George Evers, MSE

Electrical Engineer with Programming Emphasis

Particle Swarm Optimization (Page 1)

Optimization Introduced
An optimization problem exists when a decision maker seeks to maximize or minimize a function value (e.g. profit or cost) and has control of at least some of the independent variables affecting that function value.  If the formula mapping inputs to output is understood and relatively straightforward, the decision maker may optimize inputs mathematically.  But if the formula is unknown or mathematically complicated, an optimization algorithm would be a better approach.

The number of inputs or decision variables to be optimized constitutes the problem dimensionality, n.  The higher the dimensionality, the more complicated the problem becomes.  Ideally, the decision maker seeks a global optimizer, which is a solution whose level of optimization cannot be outperformed by any other feasible, candidate solution.  It is often easier, however, to find a local optimizer, which is a relatively well-performing solution whose level of optimization cannot be outperformed by any other candidate solution in the same vicinity of the n-dimensional search space.

Particle Swarm Introduced
Particle Swarm Optimization (PSO) is a member of the Swarm Intelligence family of population-based optimizers.  It was presented by James Kennedy and Russell Eberhart in 1995: one paper that year focused on the now popular global best (gbest) model [1] and another on the local or neighborhood best (lbest) variant of the algorithm [2].  Each particle follows simple position and velocity update equations; yet as particles interact, the collective behavior becomes elaborate enough for the swarm to solve complicated problems.

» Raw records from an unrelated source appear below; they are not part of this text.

(** * MongoDBWallet (lib/wallet.js): a shallow embedding and its properties

    The wallet stores named credentials (text or binary) as documents of one
    MongoDB collection, scoped by a name prefix kept in the [path] field.

    - [Base64]   : the Buffer <-> base64 text conversion of the Node runtime.
    - [Mongoose] : the collection and the four driver calls the wallet makes.
    - [Wallet]   : the class itself, method by method.
    - the theorems, one group per property of the specification. *)

From Stdlib Require Import NArith Ascii String Strings.Byte.
From stdpp Require Import gmap strings list fin_maps.

Local Open Scope string_scope.

(* ===================================================================== *)
(** ** Base64: [buf.toString('base64')] and [Buffer.from(str, 'base64')]  *)
(* ===================================================================== *)

Module Base64.

Local Open Scope N_scope.

(** A byte as the unsigned number the runtime computes with. *)
Definition byte_to_N (b : byte) : N := Byte.to_N b.

(** Storing a number into a [uint8_t] cell keeps its low eight bits. *)
Definition byte_of_N (n : N) : byte :=
  match Byte.of_N (N.land n 255) with
  | Some b => b
  | None => x00
  end.

(** The 64 characters of the standard alphabet, by index. *)
Definition alphabet : string :=
  "ABCDEFGHIJKLMNOPQRSTUVWXYZabcdefghijklmnopqrstuvwxyz0123456789+/".

Definition base64_char (n : N) : ascii :=
  match String.get (N.to_nat n) alphabet with
  | Some c => c
  | None => "="%char
  end.

(** [unbase64]: the value of a legal character; the decoder accepts the
    URL-safe characters '-' and '_' next to '+' and '/'. *)
Definition unbase64 (c : ascii) : option N :=
  let n := N_of_ascii c in
  if (65 <=? n) && (n <=? 90) then Some (n - 65)
  else if (97 <=? n) && (n <=? 122) then Some (n - 97 + 26)
  else if (48 <=? n) && (n <=? 57) then Some (n - 48 + 52)
  else if (n =? 43) || (n =? 45) then Some 62
  else if (n =? 47) || (n =? 95) then Some 63
  else None.

(** The four sextets of a three byte group. *)
Definition sextet0 (a : N) : N := N.shiftr a 2.
Definition sextet1 (a b : N) : N := N.lor (N.shiftl (N.land a 3) 4) (N.shiftr b 4).
Definition sextet2 (b c : N) : N := N.lor (N.shiftl (N.land b 15) 2) (N.shiftr c 6).
Definition sextet3 (c : N) : N := N.land c 63.

(** [encode]: groups of three bytes become four characters; a trailing
    group of one or two bytes is padded with '='. *)
Fixpoint encode (bs : list byte) : string :=
  match bs with
  | [] => ""
  | [a] =>
      let a := byte_to_N a in
      String (base64_char (sextet0 a))
        (String (base64_char (sextet1 a 0)) "==")
  | [a; b] =>
      let a := byte_to_N a in
      let b := byte_to_N b in
      String (base64_char (sextet0 a))
        (String (base64_char (sextet1 a b))
           (String (base64_char (sextet2 b 0)) "="))
  | a :: b :: c :: rest =>
      let a := byte_to_N a in
      let b := byte_to_N b in
      let c := byte_to_N c in
      String (base64_char (sextet0 a))
        (String (base64_char (sextet1 a b))
           (String (base64_char (sextet2 b c))
              (String (base64_char (sextet3 c)) (encode rest))))
  end.

(** The decoder reads legal characters, skips every other character and
    stops at the first '='. The text is a [string], its code units below
    256; the runtime looks a code unit up by its low byte, which for these
    is the unit itself. *)
Fixpoint sextets (s : string) : list N :=
  match s with
  | EmptyString => []
  | String c s' =>
      if Ascii.eqb c "="%char then []
      else match unbase64 c with
           | Some n => n :: sextets s'
           | None => sextets s'
           end
  end.

(** The three bytes rebuilt from four sextets [hi], [lo] pairs. *)
Definition octet0 (hi lo : N) : byte :=
  byte_of_N (N.lor (N.shiftl (N.land hi 63) 2) (N.shiftr (N.land lo 48) 4)).
Definition octet1 (hi lo : N) : byte :=
  byte_of_N (N.lor (N.shiftl (N.land hi 15) 4) (N.shiftr (N.land lo 60) 2)).
Definition octet2 (hi lo : N) : byte :=
  byte_of_N (N.lor (N.shiftl (N.land hi 3) 6) (N.land lo 63)).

Initialization of the Swarm
Each dimension of each particle’s initial position vector is randomly selected from a uniform distribution of feasible values (i.e. all feasible values have an equal probability of selection).  This random selection is repeated for each dimension of the n-dimensional search space, where n is the number of decision variables to be optimized: Fig. 2 of the HESTEC poster (large file: please be patient) uses n = 2 for illustrative purposes.  Similarly, velocity vectors are initialized from a uniform distribution on [-vmax, vmax] using a reasonable maximum velocity per dimension.

Personal Bests
Each position vector occupied throughout the search is a candidate solution to the optimization problem.  Each particle evaluates the cost function at its initial position and at each new position it encounters as it flies through the search space like a bird searching for a corn field [1].  In terms of function value, the best position found by any particle through the current iteration (i.e. a discrete interval in computation time, which may not have consistent width in real time) is its own personal best, toward which it accelerates (i.e. changes its velocity) in the following iteration via the second term of the velocity update equation presented on the next page.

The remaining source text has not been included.